Supplied data:
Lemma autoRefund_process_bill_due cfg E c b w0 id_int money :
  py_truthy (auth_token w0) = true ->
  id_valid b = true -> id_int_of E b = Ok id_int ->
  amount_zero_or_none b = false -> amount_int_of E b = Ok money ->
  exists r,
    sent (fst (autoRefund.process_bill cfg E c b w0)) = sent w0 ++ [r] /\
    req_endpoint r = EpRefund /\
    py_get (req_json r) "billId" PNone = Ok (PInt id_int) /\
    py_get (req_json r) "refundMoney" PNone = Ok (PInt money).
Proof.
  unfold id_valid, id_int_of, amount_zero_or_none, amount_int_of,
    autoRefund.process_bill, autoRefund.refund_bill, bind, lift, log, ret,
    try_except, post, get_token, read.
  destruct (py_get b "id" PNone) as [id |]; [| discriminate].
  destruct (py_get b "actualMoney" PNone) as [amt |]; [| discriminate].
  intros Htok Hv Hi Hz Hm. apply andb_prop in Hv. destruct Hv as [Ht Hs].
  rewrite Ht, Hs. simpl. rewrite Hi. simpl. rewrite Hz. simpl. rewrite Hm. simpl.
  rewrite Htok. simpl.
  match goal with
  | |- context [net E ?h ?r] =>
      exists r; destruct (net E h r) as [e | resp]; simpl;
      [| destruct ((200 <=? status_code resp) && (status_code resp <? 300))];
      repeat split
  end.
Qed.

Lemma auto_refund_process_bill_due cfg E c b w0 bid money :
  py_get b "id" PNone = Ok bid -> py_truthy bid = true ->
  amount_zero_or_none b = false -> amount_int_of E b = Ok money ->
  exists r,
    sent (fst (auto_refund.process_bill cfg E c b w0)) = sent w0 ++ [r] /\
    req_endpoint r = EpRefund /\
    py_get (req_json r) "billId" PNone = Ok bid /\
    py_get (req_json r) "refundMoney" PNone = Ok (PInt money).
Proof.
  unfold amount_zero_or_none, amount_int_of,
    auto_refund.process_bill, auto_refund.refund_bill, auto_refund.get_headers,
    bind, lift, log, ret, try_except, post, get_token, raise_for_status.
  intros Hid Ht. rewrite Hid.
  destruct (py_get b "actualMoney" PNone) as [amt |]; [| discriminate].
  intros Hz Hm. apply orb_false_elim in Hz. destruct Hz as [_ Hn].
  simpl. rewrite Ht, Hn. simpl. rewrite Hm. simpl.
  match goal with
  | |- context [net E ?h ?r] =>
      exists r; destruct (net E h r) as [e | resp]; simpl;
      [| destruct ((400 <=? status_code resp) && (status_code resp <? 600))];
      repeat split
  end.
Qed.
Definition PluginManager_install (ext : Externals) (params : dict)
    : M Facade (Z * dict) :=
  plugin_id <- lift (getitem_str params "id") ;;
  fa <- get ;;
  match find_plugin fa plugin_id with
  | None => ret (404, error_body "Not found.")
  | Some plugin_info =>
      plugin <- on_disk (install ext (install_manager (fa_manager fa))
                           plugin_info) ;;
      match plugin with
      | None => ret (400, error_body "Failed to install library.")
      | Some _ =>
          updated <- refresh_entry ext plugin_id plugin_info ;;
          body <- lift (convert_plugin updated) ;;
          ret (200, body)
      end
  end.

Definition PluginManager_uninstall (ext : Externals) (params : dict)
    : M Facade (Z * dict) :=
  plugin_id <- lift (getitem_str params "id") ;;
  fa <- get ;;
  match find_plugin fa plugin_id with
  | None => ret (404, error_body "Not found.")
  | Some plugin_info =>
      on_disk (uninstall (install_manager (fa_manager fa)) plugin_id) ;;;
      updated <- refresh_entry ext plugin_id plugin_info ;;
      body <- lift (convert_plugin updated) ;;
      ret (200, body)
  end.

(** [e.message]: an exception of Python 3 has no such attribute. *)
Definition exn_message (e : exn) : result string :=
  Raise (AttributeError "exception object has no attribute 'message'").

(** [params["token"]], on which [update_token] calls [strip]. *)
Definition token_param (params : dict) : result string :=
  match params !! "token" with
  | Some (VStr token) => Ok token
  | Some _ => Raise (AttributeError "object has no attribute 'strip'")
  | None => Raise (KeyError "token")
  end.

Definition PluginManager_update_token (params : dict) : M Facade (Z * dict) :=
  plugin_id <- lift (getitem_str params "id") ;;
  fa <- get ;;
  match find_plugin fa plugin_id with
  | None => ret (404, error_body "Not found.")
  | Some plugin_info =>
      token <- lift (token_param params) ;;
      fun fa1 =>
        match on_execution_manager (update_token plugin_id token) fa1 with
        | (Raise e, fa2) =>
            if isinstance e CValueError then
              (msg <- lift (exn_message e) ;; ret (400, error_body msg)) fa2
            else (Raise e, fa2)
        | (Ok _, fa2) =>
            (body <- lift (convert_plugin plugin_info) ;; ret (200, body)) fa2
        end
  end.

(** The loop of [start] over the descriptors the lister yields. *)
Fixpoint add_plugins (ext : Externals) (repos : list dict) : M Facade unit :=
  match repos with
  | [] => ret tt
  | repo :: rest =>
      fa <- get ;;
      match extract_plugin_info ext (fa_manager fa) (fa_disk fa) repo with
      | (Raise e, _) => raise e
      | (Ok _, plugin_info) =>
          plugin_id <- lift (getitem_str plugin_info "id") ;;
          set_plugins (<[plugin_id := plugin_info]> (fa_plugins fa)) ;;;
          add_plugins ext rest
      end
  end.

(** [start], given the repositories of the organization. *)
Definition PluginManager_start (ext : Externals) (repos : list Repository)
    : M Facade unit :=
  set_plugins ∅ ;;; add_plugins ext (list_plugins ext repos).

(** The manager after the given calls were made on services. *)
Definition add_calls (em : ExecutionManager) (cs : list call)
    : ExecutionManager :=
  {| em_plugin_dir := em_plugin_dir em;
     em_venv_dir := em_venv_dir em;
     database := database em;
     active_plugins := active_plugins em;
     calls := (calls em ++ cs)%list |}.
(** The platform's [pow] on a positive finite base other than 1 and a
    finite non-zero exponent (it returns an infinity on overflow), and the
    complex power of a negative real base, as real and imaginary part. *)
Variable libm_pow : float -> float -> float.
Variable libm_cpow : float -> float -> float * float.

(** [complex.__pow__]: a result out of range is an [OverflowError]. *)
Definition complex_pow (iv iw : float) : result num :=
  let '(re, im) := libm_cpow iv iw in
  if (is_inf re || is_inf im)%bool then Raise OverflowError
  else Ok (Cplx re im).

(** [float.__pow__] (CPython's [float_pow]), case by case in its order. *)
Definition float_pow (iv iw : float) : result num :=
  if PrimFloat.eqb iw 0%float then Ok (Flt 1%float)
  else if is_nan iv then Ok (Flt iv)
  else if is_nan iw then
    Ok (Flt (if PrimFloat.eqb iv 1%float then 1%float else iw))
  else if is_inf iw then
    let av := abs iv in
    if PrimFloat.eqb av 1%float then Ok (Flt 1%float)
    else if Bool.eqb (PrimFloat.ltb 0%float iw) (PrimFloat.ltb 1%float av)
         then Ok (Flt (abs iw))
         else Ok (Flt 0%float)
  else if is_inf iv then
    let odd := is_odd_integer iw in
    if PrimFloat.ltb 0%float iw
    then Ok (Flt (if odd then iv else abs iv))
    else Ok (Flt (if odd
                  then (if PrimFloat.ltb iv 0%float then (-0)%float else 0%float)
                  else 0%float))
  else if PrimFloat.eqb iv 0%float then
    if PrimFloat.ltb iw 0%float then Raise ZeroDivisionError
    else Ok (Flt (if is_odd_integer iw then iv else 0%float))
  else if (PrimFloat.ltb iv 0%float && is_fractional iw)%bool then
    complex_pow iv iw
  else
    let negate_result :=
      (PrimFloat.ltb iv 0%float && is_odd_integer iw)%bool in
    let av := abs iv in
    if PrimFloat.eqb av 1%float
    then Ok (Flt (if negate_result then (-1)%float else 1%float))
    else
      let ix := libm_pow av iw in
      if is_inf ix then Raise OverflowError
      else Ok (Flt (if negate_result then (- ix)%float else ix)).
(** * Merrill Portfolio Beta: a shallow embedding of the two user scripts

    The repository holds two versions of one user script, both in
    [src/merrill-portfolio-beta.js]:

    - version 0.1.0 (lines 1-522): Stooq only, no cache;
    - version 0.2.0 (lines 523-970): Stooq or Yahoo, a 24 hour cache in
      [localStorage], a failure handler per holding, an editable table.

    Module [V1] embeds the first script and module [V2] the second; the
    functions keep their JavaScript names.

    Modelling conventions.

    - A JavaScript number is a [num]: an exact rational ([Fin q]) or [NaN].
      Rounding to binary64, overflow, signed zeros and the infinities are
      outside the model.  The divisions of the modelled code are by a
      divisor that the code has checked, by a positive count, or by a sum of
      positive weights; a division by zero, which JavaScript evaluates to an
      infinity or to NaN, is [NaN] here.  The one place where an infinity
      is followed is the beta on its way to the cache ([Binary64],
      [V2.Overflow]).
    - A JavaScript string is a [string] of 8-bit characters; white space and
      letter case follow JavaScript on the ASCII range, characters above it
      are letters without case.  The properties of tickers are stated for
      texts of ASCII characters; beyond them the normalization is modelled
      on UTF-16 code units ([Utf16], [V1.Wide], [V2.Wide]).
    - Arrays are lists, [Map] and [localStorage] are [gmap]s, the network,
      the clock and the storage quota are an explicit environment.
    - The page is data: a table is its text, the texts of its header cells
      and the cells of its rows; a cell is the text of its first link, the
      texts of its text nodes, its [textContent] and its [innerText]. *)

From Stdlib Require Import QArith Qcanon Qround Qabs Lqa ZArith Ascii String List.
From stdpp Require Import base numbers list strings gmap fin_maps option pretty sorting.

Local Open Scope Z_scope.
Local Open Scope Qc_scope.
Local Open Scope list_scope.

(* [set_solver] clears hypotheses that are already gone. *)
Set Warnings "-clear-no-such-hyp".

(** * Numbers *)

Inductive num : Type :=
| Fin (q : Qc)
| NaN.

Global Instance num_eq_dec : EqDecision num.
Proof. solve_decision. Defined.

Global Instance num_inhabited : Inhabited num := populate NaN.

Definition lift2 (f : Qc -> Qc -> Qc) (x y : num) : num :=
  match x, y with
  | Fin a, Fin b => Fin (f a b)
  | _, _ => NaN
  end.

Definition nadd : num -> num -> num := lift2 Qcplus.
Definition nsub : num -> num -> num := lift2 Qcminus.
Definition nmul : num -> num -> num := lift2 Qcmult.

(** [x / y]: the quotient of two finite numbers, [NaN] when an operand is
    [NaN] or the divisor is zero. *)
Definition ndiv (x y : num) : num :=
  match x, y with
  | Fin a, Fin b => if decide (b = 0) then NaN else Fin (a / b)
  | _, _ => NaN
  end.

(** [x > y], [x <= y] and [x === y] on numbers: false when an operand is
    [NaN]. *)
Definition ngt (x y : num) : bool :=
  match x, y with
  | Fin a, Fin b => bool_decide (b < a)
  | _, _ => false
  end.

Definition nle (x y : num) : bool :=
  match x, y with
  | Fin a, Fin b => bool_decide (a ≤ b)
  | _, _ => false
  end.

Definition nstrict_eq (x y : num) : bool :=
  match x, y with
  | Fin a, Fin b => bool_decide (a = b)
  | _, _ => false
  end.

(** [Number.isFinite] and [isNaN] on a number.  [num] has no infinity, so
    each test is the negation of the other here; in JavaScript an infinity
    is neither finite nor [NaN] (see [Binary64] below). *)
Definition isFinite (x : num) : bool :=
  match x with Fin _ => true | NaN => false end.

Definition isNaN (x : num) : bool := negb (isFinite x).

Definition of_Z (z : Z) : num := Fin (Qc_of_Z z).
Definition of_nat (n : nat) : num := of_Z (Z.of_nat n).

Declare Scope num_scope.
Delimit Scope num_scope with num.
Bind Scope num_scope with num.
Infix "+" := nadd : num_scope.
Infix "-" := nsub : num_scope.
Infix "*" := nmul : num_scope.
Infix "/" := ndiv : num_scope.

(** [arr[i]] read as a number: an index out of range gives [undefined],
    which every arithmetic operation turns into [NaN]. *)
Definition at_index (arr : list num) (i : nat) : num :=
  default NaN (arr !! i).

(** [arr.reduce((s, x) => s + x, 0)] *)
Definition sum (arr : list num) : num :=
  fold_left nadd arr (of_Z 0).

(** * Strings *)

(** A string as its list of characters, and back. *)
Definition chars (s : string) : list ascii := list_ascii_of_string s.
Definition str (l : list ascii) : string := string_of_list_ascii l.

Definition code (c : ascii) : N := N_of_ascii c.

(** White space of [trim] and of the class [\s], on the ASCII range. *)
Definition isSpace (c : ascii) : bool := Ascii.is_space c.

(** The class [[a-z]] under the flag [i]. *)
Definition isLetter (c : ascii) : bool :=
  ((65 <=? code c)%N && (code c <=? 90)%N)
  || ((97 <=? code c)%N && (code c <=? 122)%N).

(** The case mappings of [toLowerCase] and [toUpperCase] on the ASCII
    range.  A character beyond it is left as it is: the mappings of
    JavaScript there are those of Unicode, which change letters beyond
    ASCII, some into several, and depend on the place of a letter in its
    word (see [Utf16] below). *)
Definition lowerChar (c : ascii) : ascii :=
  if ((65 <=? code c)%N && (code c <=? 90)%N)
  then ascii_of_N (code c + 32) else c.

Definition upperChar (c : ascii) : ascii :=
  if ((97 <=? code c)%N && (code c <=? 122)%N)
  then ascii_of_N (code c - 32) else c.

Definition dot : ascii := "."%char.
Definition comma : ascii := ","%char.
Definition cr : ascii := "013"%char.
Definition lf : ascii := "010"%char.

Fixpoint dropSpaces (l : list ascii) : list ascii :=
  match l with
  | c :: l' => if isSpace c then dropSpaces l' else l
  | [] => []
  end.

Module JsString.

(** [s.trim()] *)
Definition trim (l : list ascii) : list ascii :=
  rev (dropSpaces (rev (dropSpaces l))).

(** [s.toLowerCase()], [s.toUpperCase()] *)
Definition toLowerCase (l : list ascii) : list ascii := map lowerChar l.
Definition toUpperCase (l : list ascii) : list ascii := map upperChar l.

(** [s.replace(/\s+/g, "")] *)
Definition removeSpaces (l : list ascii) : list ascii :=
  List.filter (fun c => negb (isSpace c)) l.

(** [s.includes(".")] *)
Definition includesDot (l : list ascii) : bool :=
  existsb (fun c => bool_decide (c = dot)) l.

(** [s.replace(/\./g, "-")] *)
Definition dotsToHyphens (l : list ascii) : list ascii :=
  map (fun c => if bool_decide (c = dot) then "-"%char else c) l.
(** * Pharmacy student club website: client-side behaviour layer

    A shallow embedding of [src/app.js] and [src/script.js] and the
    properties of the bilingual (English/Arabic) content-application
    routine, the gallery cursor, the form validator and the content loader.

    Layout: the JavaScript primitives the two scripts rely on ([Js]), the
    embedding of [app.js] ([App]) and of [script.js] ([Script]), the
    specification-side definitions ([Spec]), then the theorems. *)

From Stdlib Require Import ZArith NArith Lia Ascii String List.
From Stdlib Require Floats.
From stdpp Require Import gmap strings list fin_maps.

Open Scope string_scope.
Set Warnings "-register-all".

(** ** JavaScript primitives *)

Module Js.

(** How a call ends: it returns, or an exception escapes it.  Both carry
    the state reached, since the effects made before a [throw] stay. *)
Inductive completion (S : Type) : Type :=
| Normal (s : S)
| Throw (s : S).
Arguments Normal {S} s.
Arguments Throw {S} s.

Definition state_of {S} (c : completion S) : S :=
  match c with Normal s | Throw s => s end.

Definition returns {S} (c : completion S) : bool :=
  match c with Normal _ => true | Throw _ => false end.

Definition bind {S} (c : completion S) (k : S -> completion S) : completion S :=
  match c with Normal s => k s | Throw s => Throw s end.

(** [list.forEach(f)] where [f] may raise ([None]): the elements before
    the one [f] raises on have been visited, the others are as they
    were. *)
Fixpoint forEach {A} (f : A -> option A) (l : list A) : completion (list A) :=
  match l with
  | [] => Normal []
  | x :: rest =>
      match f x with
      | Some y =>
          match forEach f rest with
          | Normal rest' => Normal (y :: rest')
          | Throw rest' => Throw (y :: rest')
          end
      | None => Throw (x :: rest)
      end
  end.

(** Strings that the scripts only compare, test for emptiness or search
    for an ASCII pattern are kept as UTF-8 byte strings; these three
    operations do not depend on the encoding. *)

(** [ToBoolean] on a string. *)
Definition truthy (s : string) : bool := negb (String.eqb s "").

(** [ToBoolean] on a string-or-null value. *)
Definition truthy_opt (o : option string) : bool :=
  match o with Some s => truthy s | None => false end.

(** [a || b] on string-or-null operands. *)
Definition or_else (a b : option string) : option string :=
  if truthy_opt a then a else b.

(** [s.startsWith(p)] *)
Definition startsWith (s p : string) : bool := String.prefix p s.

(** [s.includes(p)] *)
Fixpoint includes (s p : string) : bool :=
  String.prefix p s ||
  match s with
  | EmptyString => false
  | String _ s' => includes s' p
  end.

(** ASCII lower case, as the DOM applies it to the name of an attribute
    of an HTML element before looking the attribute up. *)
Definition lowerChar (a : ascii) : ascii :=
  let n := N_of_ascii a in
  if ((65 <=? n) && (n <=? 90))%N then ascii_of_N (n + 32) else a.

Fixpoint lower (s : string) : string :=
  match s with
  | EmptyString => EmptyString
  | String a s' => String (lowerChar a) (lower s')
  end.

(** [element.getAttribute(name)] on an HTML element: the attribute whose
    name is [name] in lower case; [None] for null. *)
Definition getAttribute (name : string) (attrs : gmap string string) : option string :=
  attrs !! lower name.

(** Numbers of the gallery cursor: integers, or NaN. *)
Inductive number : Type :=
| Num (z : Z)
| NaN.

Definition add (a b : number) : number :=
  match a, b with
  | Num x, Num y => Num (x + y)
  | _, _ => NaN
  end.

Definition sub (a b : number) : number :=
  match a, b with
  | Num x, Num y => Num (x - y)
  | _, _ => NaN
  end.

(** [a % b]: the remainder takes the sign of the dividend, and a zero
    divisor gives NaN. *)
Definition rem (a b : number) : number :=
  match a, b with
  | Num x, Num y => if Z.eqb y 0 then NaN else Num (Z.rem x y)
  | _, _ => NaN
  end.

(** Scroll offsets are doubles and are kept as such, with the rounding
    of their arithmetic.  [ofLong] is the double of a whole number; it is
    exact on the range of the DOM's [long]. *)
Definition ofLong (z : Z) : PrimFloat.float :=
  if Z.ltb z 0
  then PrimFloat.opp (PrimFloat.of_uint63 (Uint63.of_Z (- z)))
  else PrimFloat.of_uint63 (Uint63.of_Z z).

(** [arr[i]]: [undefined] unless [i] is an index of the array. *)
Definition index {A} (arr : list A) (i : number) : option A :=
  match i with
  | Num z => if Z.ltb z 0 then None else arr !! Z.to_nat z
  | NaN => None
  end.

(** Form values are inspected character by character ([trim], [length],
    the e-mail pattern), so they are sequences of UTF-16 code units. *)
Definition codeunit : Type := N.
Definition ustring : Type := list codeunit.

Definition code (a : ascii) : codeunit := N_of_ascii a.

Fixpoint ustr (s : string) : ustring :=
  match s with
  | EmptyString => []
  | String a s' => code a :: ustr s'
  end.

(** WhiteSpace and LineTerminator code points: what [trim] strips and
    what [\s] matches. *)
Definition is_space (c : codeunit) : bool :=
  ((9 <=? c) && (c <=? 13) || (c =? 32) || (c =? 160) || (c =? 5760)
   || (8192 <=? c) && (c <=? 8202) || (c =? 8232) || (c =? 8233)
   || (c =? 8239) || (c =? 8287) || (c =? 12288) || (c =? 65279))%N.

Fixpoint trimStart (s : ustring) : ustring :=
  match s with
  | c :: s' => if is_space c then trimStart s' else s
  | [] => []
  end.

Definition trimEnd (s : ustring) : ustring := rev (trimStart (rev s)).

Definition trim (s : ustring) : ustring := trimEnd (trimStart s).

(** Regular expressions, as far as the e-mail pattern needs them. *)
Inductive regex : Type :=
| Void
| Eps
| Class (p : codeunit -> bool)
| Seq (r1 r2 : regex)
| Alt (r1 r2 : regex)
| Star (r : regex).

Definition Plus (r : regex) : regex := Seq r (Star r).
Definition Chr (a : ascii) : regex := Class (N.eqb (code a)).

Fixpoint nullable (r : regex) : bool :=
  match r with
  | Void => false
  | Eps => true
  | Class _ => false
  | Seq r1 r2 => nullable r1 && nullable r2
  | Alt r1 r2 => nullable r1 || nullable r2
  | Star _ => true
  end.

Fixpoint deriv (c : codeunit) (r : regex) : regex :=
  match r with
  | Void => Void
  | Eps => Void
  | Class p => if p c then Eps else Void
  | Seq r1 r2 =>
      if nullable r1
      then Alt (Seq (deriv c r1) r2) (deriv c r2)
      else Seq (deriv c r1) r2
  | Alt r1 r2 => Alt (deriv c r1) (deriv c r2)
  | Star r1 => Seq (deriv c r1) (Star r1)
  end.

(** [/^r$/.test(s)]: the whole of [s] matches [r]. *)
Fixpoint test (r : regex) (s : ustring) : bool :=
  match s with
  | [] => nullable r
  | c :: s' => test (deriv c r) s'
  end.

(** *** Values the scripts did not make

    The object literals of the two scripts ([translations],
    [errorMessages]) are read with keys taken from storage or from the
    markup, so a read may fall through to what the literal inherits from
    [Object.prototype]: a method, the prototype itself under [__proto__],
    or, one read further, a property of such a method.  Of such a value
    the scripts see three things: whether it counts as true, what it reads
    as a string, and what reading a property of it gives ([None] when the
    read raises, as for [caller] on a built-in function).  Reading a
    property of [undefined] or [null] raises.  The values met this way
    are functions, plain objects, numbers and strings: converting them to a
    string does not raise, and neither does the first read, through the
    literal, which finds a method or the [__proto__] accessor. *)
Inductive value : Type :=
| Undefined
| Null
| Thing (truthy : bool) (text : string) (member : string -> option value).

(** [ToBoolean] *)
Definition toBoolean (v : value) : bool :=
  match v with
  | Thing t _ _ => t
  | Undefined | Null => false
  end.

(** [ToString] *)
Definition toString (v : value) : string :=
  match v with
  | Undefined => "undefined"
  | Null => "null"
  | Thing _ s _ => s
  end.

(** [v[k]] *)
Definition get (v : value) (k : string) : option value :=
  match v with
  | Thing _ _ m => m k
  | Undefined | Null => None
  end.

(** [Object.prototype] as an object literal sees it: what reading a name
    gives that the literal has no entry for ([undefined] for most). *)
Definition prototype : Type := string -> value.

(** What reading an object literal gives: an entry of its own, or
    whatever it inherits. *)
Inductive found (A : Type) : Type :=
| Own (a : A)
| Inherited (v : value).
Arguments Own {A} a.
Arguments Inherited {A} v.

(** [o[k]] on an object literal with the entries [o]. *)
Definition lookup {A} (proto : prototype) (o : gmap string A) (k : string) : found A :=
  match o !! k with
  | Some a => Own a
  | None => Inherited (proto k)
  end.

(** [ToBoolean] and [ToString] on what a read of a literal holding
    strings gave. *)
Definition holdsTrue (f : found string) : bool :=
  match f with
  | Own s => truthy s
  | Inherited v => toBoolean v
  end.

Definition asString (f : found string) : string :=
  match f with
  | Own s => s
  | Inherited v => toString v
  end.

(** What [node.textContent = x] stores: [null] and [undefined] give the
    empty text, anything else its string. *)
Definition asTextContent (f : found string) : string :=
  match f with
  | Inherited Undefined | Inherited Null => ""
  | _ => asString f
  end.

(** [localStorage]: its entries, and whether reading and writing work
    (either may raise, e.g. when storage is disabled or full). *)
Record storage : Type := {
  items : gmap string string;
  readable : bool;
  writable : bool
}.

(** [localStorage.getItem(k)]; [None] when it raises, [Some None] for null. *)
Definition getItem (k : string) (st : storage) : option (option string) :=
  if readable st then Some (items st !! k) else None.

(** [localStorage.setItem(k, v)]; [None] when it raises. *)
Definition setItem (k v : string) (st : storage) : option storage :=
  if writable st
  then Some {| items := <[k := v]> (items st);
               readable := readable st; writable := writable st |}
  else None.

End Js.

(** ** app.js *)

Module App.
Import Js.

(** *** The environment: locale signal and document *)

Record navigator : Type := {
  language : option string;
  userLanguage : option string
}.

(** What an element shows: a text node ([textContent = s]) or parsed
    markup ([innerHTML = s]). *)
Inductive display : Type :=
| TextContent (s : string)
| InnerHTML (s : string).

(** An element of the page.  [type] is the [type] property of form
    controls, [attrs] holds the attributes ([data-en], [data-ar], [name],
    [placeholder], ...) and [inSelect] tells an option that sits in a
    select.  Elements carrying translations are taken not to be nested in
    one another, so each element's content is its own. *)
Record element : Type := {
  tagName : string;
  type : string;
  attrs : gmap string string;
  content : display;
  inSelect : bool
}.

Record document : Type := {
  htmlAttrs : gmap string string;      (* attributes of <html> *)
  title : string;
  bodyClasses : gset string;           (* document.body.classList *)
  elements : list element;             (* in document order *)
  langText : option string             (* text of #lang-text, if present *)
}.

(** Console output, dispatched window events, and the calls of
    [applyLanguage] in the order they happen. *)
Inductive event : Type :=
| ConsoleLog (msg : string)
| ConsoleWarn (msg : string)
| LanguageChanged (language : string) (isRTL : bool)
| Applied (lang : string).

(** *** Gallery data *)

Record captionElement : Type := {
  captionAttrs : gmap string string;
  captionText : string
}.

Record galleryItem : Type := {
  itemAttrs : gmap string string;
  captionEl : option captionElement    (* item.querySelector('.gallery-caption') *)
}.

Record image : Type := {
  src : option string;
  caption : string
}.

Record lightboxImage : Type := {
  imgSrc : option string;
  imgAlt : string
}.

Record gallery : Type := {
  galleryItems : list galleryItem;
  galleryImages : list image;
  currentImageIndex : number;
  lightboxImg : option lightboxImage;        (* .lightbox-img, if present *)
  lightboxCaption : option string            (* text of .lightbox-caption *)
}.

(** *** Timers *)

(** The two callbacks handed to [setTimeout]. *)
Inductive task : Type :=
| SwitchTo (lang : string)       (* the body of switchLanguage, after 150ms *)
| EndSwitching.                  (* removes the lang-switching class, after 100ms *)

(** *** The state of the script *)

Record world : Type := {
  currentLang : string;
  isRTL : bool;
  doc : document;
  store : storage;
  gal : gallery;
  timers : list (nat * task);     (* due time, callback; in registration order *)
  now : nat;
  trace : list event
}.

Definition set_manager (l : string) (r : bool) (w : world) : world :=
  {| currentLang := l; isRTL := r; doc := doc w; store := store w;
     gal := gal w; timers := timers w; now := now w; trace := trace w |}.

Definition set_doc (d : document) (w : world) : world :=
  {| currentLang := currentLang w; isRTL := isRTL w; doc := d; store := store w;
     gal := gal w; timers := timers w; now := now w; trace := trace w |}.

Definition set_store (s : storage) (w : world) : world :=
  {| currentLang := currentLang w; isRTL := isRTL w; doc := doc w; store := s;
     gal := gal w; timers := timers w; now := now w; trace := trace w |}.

Assignment:
Extract from the listing above the lines between the line containing "intros Hz Hm." and the line containing "plugin <- on_disk", keeping both of those lines. Output nothing else.

Solution for this problem:
  intros Hz Hm. apply orb_false_elim in Hz. destruct Hz as [_ Hn].
  simpl. rewrite Ht, Hn. simpl. rewrite Hm. simpl.
  match goal with
  | |- context [net E ?h ?r] =>
      exists r; destruct (net E h r) as [e | resp]; simpl;
      [| destruct ((400 <=? status_code resp) && (status_code resp <? 600))];
      repeat split
  end.
Qed.
Definition PluginManager_install (ext : Externals) (params : dict)
    : M Facade (Z * dict) :=
  plugin_id <- lift (getitem_str params "id") ;;
  fa <- get ;;
  match find_plugin fa plugin_id with
  | None => ret (404, error_body "Not found.")
  | Some plugin_info =>
      plugin <- on_disk (install ext (install_manager (fa_manager fa))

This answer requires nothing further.